The Portland Development Commission has OK'd a plan to build a Planned Parenthood headquarters on Martin Luther King Jr. Boulevard.
The 4-1 vote came last week on April 11, after commissioners heard emotional testimony from both sides of the aisle.
Many members of the local Black community spoke out for and against the proposed site, which would offer a slew of health care services, including abortions – a fact that sparked controversy at last week's hearing.
The relocated Planned Parenthood headquarters – the local offices are currently based in Southeast Portland — will be located at the corner of Beech Street and Martin Luther King Jr. Boulevard, next door to the Muslim Community Center and within walking distance of several churches – a fact that has caused opposition based on moral grounds.
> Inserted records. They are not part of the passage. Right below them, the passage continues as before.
(* ===== verification/ExampleSpec.v ===== *)
(** * What the example server serves

    From [main] to the bytes on the wire: the server starts, and a client that waits gets the files of the directory
    ([example_site_served]). *)
From stdpp Require Import base list gmap numbers strings.
From Stdlib Require Import ZArith Lia Init.Byte.
From S2P Require Import Prelude.
From S2P Require Import ByteBuffer.
From S2P Require Import HttpMessage.
From S2P Require Import HttpReply.
From S2P Require Import HttpParser.
From S2P Require Import HttpParserSpec.
From S2P Require Import HttpParserTyping.
From S2P Require Import Time.
From S2P Require Import EventLoop.
From S2P Require Import EventLoopSpec.
From S2P Require Import TcpConnection.
From S2P Require Import TcpConnectionSpec.
From S2P Require Import ConnectionTheorems.
From S2P Require Import ConnectionEvents.
From S2P Require Import ThreadPool.
From S2P Require Import EventLoopThread.
From S2P Require Import TcpServer.
From S2P Require Import HttpService.
From S2P Require Import HttpServiceSpec.
From S2P Require Import ExampleServer.
From S2P Require Import ReadSmallFile.
From S2P Require Import HttpServerStart.
From S2P Require Import HttpSession.
From S2P Require Import HttpSessionSpec.
From S2P Require Import HttpClients.
Import EventLoop.EventLoop TcpConnection.TcpConnection HttpMessage.HttpRequest HttpSession.HttpSession HttpServerStart.HttpServerStart ExampleMain.
#[local] Open Scope Z_scope.
#[local] Open Scope fm_scope.

(** ** Starting a server *)

(** A new server with [n] loops for its connections and [m] workers starts listening; every worker and loop is there. *)
Theorem http_server_starts ip name option max cb n m :
  0 ≤ n → 0 ≤ m →
  ∃ h, (h ← setThreadNum n m (setHttpCallback cb (newHttpServer ip name option max)); start h) = Ok h ∧
    TcpServer.listening (server_ h) = true ∧ TcpServer.start_ (server_ h) = true ∧
    EventLoopThreadPool.loops_ (TcpServer.thread_pool_ (server_ h)) = seq 1 (Z.to_nat n) ∧
    ThreadPool.threads_ (threadPool_ h) = replicate (Z.to_nat m) ThreadPool.AtLoop ∧
    ThreadPool.running_ (threadPool_ h) = true ∧ httpCallback_ h = cb.
Proof.
  intros Hn Hm. unfold setThreadNum, setHttpCallback, newHttpServer. cbn [server_ threadPool_ httpCallback_].
  unfold TcpServer.setThreadNum. rewrite (proj2 (Z.leb_le 0 n)), (proj2 (Z.leb_le 0 m)) by done. cbn [ensure]. rewrite !bind_Ok.
  unfold ThreadPool.setThreadNum. cbn [ThreadPool.threads_ ThreadPool.newPool]. rewrite drop_nil. cbn [forallb ensure].
  rewrite take_nil, !bind_Ok. unfold start. cbn [server_ threadPool_ httpCallback_].
  unfold TcpServer.start. cbn [TcpServer.start_ TcpServer.set_pool TcpServer.newServer TcpServer.set_start TcpServer.thread_pool_].
  destruct (EventLoopThreadPool.start_ready (Z.to_nat n)) as (p & Hp & [_ Hl _]). rewrite Hp, bind_Ok.
  eexists. split; [done|]. cbn. split_and!; try done. rewrite Nat.sub_0_r. by induction (Z.to_nat m) as [|k IH]; cbn; [|rewrite IH].
Qed.

(** ** The file cache *)
Section Files.
Variable fs : list byte → file.
Variable errno : Z.
Variable disk : list byte → option (list byte).

(** What the system says of a file that is there, and of one that is not. *)
Definition readable (path : list byte) : Prop :=
  match disk path with
  | Some d => contents (fs path) = d ∧ (∀ k, ∃ q, reads (fs path) k = inl q ∧ 1 ≤ q) ∧
      (∃ fd, opened (fs path) = inl fd ∧ 0 ≤ fd) ∧
      ∃ st, status (fs path) = inl st ∧ ReadSmallFile.st_kind st = ReadSmallFile.Regular ∧ ReadSmallFile.st_size st = zlen d
  | None => (∃ e, opened (fs path) = inr e) ∧ ∃ e, status (fs path) = inr e
  end.

(** What the server keeps of a file. *)
Definition kept (path : list byte) : list byte := ztake ReadSmallFile.k128KB (default [] (disk path)).

Lemma read_kept path :
  readable path →
  ∃ r e, ReadSmallFile.readFile (contents (fs path)) (reads (fs path)) (opened (fs path)) (status (fs path)) errno ReadSmallFile.k128KB [] =
    Some (r, (e, kept path)).
Proof.
  unfold readable, kept, ReadSmallFile.readFile. destruct (disk path) as [d|].
  - intros (-> & Hr & (fd & -> & Hfd) & st & -> & Hk & Hs). unfold ReadSmallFile.newReader. rewrite Hk.
    set (r := ReadSmallFile.mkReader _ _ _ _ _). pose proof (zlen_nonneg d).
    rewrite (readToString_content d _ r) by (try done; cbn; lia).
    cbn [ReadSmallFile.file_size_ r mbind option_bind default]. eexists r, _. do 3 f_equal. rewrite Hs.
    replace (Z.to_nat _) with O by lia. rewrite app_nil_r. unfold ReadSmallFile.k128KB.
    change (id d) with d. destruct (Z.le_gt_cases (zlen d) (1024 * 128)); [by rewrite !ztake_all by lia|]. f_equal. lia.
  - intros ((e & ->) & e' & ->). cbn. by eexists _, _.
Qed.

Lemma load_files_ok root :
  (∀ name, name ∈ names → readable (root ++ name)) →
  ∃ files, load_files fs errno root = Some files ∧
    ∀ name, files !! name = if decide (name ∈ names) then Some (kept (root ++ name)) else None.
Proof.
  unfold load_files. induction names as [|n l IH]; intros Hr; [by exists ∅|]. cbn [foldr].
  destruct IH as (files & -> & Hf); [intros x Hx; apply Hr; set_solver|]. cbn [mbind option_bind].
  destruct (read_kept (root ++ n)) as (r & e & ->); [apply Hr; set_solver|]. cbn [mbind option_bind]. eexists. split; [done|]. intros name.
  destruct (decide (n = name)) as [->|Hne]; [by rewrite lookup_insert_eq, decide_True by set_solver|].
  rewrite lookup_insert_ne, Hf by done. destruct (decide (name ∈ l)); [by rewrite decide_True by set_solver|].
  by rewrite decide_False by set_solver.
Qed.

End Files.

(** ** What is answered *)
Section Replies.
Variable disk : list byte → option (list byte).
#[local] Notation kept := (kept disk).

Definition page_name (path : list byte) : list byte := if decide (last path = Some x2f) then path ++ bytes "index.html" else path.

Definition served_headers : HeaderMap := {[ bytes "Server" := bytes "Libfm" ]}.

(** The reply to a request: one of the three files, if it is asked for with [GET]. *)
Definition reply (root : list byte) (q : client_request) : HttpResponse :=
  if decide (q_method q = kGet ∧ page_name (q_path q) ∈ names)
  then HttpResponse.mkResponse (q_version q) HttpResponse.k200OK (bytes "OK") served_headers (wants_close (asked q))
         (kept (root ++ page_name (q_path q)))
  else HttpResponse.mkResponse (q_version q) HttpResponse.k404NotFound (bytes "Not Found") served_headers true [].

(** A client that waits, with the requests it sends and the reads that bring each. *)
Definition visit : Type := client_request * list (Z * list byte).
Definition asks (v : visit) : Prop :=
  printable v.1 ∧ q_path v.1 ≠ [] ∧ Forall (λ s, s.2 ≠ []) v.2 ∧ concat v.2.*2 = printed v.1.
Definition answered_visit (root : list byte) (v : visit) : exchange := mkExchange v.1 (reply root v.1) v.2.

Variable files : gmap (list byte) (list byte).
Variable root : list byte.
Hypothesis loaded : ∀ name, files !! name = if decide (name ∈ names) then Some (kept (root ++ name)) else None.

Lemma site_answers q : q_path q ≠ [] → answered_by (Example.onRequest files) q (reply root q).
Proof using All.
  intros Hq t. rewrite example_answers. cbv zeta. cbn [path_ setReceivedTime asked]. rewrite decide_False by done.
  f_equal. fold (page_name (q_path q)). rewrite loaded. unfold reply. cbn [method_ version_ setReceivedTime asked].
  destruct (decide (page_name (q_path q) ∈ names)) as [Hin|Hin].
  - destruct (q_method q) eqn:Hm; try by rewrite decide_False by (intros [? _]; done). by rewrite decide_True by done.
  - rewrite decide_False by tauto. by destruct (q_method q).
Qed.

Lemma site_waits visits : Forall asks visits → waits (Example.onRequest files) (answered_visit root <$> visits).
Proof using All.
  intros Hv. unfold waits. rewrite Forall_fmap. eapply Forall_impl; [exact Hv|]. intros [q segs] (Hp & Hne & Hs & Hc). by split_and!; try apply site_answers.
Qed.

Variable iteration : HeaderMap → list (list byte * list byte).
Hypothesis visits_all : ∀ m, iteration m ≡ₚ map_to_list m.

Lemma kept_small path : zlen (kept path) ≤ ReadSmallFile.k128KB.
Proof. unfold kept, ztake, zlen. rewrite length_take. unfold ReadSmallFile.k128KB. lia. Qed.

Lemma site_sendable req resp :
  line_typed req → Example.onRequest files req (HttpResponse.newResponse (wants_close req)) = Ok resp → sendable iteration resp.
Proof using All.
  intros [_ Hv _]. rewrite example_answers. cbv zeta. destruct (decide _); [done|].
  set (h := <[_ := _]> _). intros [= <-].
  assert (Hh : ∀ x, x ∈ iteration h → zlen x.1 ≤ Buffer.max_size ∧ zlen x.2 ≤ Buffer.max_size).
  { intros x. rewrite visits_all. unfold h. cbn [HttpResponse.headers_ HttpResponse.newResponse].
    rewrite insert_empty, map_to_list_singleton, list_elem_of_singleton. intros ->. by vm_compute. }
  destruct (method_ req); try (by constructor).
  rewrite loaded. destruct (decide _); [|by constructor]. constructor; try done. cbn [HttpResponse.body_].
  pose proof (kept_small (root ++ (if decide (last (path_ req) = Some x2f) then path_ req ++ bytes "index.html" else path_ req))). unfold ReadSmallFile.k128KB in *. lia.
Qed.
End Replies.

(** ** The server from its start *)
#[local] Notation net := HttpService.HttpServer.net.


(** ** A site with an index page and nothing else *)

Definition index_html : list byte := bytes "<p>hi</p>".
Definition www_disk (path : list byte) : option (list byte) :=
  if decide (path = bytes "www/index.html") then Some index_html else None.
Definition www (path : list byte) : file :=
  match www_disk path with
  | Some d => mkFile (inl 5) (inl (ReadSmallFile.mkStat ReadSmallFile.Regular (zlen d) (SystemClock.mkTime 0 0) (SystemClock.mkTime 0 0))) d (λ _, inl 4)
  | None => mkFile (inr 2) (inr 9) [] (λ _, inr 9)
  end.

Lemma www_readable path : readable www www_disk path.
Proof.
  unfold readable, www. destruct (www_disk path) as [d|]; [|eauto]. cbn. split_and!; [done | by exists 4 | by exists 5 |]. by eexists.
Qed.

(** The index page, and behind it a picture that is not there. *)
Definition index_request : client_request := mkClientRequest kGet (bytes "/") [] kHttp11 [].
Definition picture_request : client_request := mkClientRequest kGet (bytes "/xxx.png") [] kHttp11 [].
Definition www_visits : list visit :=
  [(index_request, [(3, bytes "GET / HT"); (4, bytes "TP/1.1" ++ Buffer.kCRLF ++ Buffer.kCRLF)]);
   (picture_request, [(5, printed picture_request)])].

Lemma www_asks : Forall asks www_visits.
Proof.
  repeat constructor; cbn; try done; apply plain_path; by apply (bool_decide_unpack _).
Qed.

Lemma www_main : ∃ h lp w0 s, main www 0 (bytes "0.0.0.0") [bytes "HttpServer"; bytes "www"] = Some (Ok h) ∧
  clean_loop 2 7 lp ∧ newConnection (bytes "c") 7 2 true true lp = Ok w0 ∧
  hosts three_bytes map_to_list (httpCallback_ h) nothing_left (HttpService.HttpServer.mkHttp w0 None (threadPool_ h)) (concat www_visits.*2) s ∧
  TcpConnection.state_ (conn (HttpService.HttpServer.net s)) = kDisconnecting.
Proof.
  destruct (load_files_ok www 0 www_disk (bytes "www") (λ _ _, www_readable _)) as (files & Hl & _).
  set (evs := (Buffer.ReadvErr 11, Establish 9) :: map (λ x, arrives x.1 x.2) (concat www_visits.*2)).
  destruct (server_demo (Example.onRequest files) (ThreadPool.start (ThreadPool.newPool 10240)) evs) as (lp & w0 & Hc & Hn & Hh & Hd).
  eexists _, lp, w0. unfold main. rewrite Hl. cbn [mbind option_bind].
  assert (Hr : ∃ s, host (Example.onRequest files) evs [] (HttpService.HttpServer.mkHttp w0 None (ThreadPool.start (ThreadPool.newPool 10240)))
      (concat www_visits.*2) s ∧ TcpConnection.state_ (conn (HttpService.HttpServer.net s)) = kDisconnecting).
  { clear Hc Hn Hh. assert (files = default ∅ (load_files www 0 (bytes "www"))) as -> by (by rewrite Hl). clear Hl. vm_compute in Hd. injection Hd as <-. eexists. split; [|].
    - unfold evs, www_visits. cbn [map concat fmap list_fmap app host snd fst]. do 4 compute_step. split; vm_compute; reflexivity.
    - vm_compute. reflexivity. }
  destruct Hr as (s & Hr & Hs). exists s. split; [reflexivity|]. split_and!; [done | done | exact (Hh _ _ Hr) | done].
Qed.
Planned Parenthood Spokeswoman Nancy Bennett said 1.3 percent of the services provided at the current clinic on Northeast 16th Avenue and Fremont Street are abortion services.
While some in the faith community, including Vancouver Avenue Baptist Church Pastor Matt Hennessee, support the clinic because it helps reduce sexually transmitted diseases and lower unintended pregnancy rates, others say they feel marginalized by the PDC's decision.
Muhammad Najieb, president of the Muslim Community Center, said his organization never had a chance to oppose the deal.
"We felt we were very ill-treated by the powers that be," Najieb said. "They slap us in the face and act like we don't exist."
Aside from opposing the abortion services offered by Planned Parenthood, Najieb said his organization also sees the group's sex education and distribution of condoms as promoting promiscuity. He believes schools need to promote abstinence education instead.
Although the Muslim Community Center already had planned to move their facility to another site on North Vancouver Avenue, Najieb said PDC's decision to sell the MLK site to Planned Parenthood has prompted his organization to move to North Vancouver sooner rather than later.
Among the most outspoken critics of the Planned Parenthood move were those who accused the group of purposefully wanting to kill Black babies. Mary Starrett, the White executive director of Oregonians for Life, who once mocked former Portland Police Chief Charles Moose for having "a thing about his skin color" – Moose, of course, is African American — and of "cashing in on racial 'hush' money," said the number of abortions performed at Planned Parenthood amounted to "Black genocide."
According to figures from Planned Parenthood, the Northeast Portland clinic, which will shut down and merge with the new MLK clinic, performed 195 abortions last year; of those, 12 — 6 percent — were performed on African American women. For family planning services, 9,909 patients were served and, of those, 975 — 10 percent — were African American women.
"I know there are some who object to all abortions and I respect that," Bennett, of Planned Parenthood, said. "But I think there are many more people in the community who strongly support our family planning work and are offended by some of the distortions that are being stated about Planned Parenthood."
Dr. W.G. Hardy, a local Black pastor, takes a more balanced approach on the Planned Parenthood debate. Speaking on behalf of the African American Alliance, the African American Chamber of Commerce, Albina Ministerial Alliance and the African American Health Coalition, Hardy said many in the community needed more time to make an informed decision about the project.
"I felt like the deal was already done," he said.
So what is the opinion of these community leaders?
"They're still out on that," said Hardy, adding that many African Americans are wary of an organization that was started by a woman who advocated eugenics, a movement which discouraged lower classes from breeding.
Hardy said the divisive nature of abortion has also clouded a good debate about Planned Parenthood's wants and needs in the community. For Hardy, who has not revealed his position on abortion, the issue is larger than the anti- or pro-choice debate.
"I've seen ladies whose lives have turned around (after a child)," he said. "I've also seen scars remain (after an abortion) … I've also seen those that really needed an abortion."
Joice Taylor, director of the North/Northeast Business Association, said Planned Parenthood made a good effort to address the economic needs of a community and the moral concerns. While Taylor does believe in the right to choose, she respects the opinions of opponents. She says the relocation of the Northeast clinic and Southeast headquarters will have a ripple effect on the MLK corridor.
"MLK is our major artery," she said. "We feel it would be a benefit to small business."
Aside from providing reproductive health services to sexually active individuals, the organization will bring 100 jobs – two thirds qualify as quality wage or higher – and adding another 40 jobs within a short period of time. The building also will provide between 10,000 and 15,000 square feet of retail space.
With more than 100 workers, as well as hundreds of women visiting the clinic for services ranging from pap smears and birth control to family planning services and abortion, the clinic would bring people into an area they might not normally travel.
Another longtime African American businessman on the boulevard, Geneva's Shear Perfection owner Paul Knauls Sr. said he supported the development for economic reasons.
"I feel MLK development has been too long coming," he said. "Just like people thought I shouldn't open up on MLK, there will always be people who oppose developments."